======== Data records
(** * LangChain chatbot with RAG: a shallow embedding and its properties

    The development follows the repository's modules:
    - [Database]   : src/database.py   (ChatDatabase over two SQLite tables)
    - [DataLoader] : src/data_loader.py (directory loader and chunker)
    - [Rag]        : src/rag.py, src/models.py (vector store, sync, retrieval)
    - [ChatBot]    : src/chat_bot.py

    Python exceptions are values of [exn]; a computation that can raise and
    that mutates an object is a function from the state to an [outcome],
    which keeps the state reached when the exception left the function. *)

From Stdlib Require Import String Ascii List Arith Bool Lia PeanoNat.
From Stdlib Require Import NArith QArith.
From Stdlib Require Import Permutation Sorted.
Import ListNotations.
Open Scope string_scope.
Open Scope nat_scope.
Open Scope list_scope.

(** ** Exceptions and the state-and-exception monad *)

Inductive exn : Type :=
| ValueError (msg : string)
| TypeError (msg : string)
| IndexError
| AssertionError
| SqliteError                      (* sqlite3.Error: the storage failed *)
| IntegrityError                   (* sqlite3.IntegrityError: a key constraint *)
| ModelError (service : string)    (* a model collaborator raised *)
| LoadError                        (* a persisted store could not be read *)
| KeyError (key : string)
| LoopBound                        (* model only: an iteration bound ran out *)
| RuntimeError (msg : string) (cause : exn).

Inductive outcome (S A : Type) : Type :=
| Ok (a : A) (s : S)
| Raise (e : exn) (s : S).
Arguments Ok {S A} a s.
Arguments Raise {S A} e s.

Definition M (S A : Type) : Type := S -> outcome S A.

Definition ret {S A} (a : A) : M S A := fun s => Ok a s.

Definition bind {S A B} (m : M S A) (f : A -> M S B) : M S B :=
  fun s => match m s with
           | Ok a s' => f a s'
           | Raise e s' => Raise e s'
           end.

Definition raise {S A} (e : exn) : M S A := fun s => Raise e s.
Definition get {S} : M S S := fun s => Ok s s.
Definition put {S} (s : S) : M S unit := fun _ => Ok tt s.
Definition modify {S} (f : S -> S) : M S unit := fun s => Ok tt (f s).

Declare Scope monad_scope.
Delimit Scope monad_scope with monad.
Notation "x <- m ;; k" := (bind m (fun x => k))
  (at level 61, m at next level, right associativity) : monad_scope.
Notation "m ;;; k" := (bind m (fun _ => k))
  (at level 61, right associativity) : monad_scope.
================
To do: With every word kept as it is, set down the entries again.

Result:
(** * LangChain chatbot with RAG: a shallow embedding and its properties

    The development follows the repository's modules:
    - [Database]   : src/database.py   (ChatDatabase over two SQLite tables)
    - [DataLoader] : src/data_loader.py (directory loader and chunker)
    - [Rag]        : src/rag.py, src/models.py (vector store, sync, retrieval)
    - [ChatBot]    : src/chat_bot.py

    Python exceptions are values of [exn]; a computation that can raise and
    that mutates an object is a function from the state to an [outcome],
    which keeps the state reached when the exception left the function. *)

From Stdlib Require Import String Ascii List Arith Bool Lia PeanoNat.
From Stdlib Require Import NArith QArith.
From Stdlib Require Import Permutation Sorted.
Import ListNotations.
Open Scope string_scope.
Open Scope nat_scope.
Open Scope list_scope.

(** ** Exceptions and the state-and-exception monad *)

Inductive exn : Type :=
| ValueError (msg : string)
| TypeError (msg : string)
| IndexError
| AssertionError
| SqliteError                      (* sqlite3.Error: the storage failed *)
| IntegrityError                   (* sqlite3.IntegrityError: a key constraint *)
| ModelError (service : string)    (* a model collaborator raised *)
| LoadError                        (* a persisted store could not be read *)
| KeyError (key : string)
| LoopBound                        (* model only: an iteration bound ran out *)
| RuntimeError (msg : string) (cause : exn).

Inductive outcome (S A : Type) : Type :=
| Ok (a : A) (s : S)
| Raise (e : exn) (s : S).
Arguments Ok {S A} a s.
Arguments Raise {S A} e s.

Definition M (S A : Type) : Type := S -> outcome S A.

Definition ret {S A} (a : A) : M S A := fun s => Ok a s.

Definition bind {S A B} (m : M S A) (f : A -> M S B) : M S B :=
  fun s => match m s with
           | Ok a s' => f a s'
           | Raise e s' => Raise e s'
           end.

Definition raise {S A} (e : exn) : M S A := fun s => Raise e s.
Definition get {S} : M S S := fun s => Ok s s.
Definition put {S} (s : S) : M S unit := fun _ => Ok tt s.
Definition modify {S} (f : S -> S) : M S unit := fun s => Ok tt (f s).

Declare Scope monad_scope.
Delimit Scope monad_scope with monad.
Notation "x <- m ;; k" := (bind m (fun x => k))
  (at level 61, m at next level, right associativity) : monad_scope.
Notation "m ;;; k" := (bind m (fun _ => k))
  (at level 61, right associativity) : monad_scope.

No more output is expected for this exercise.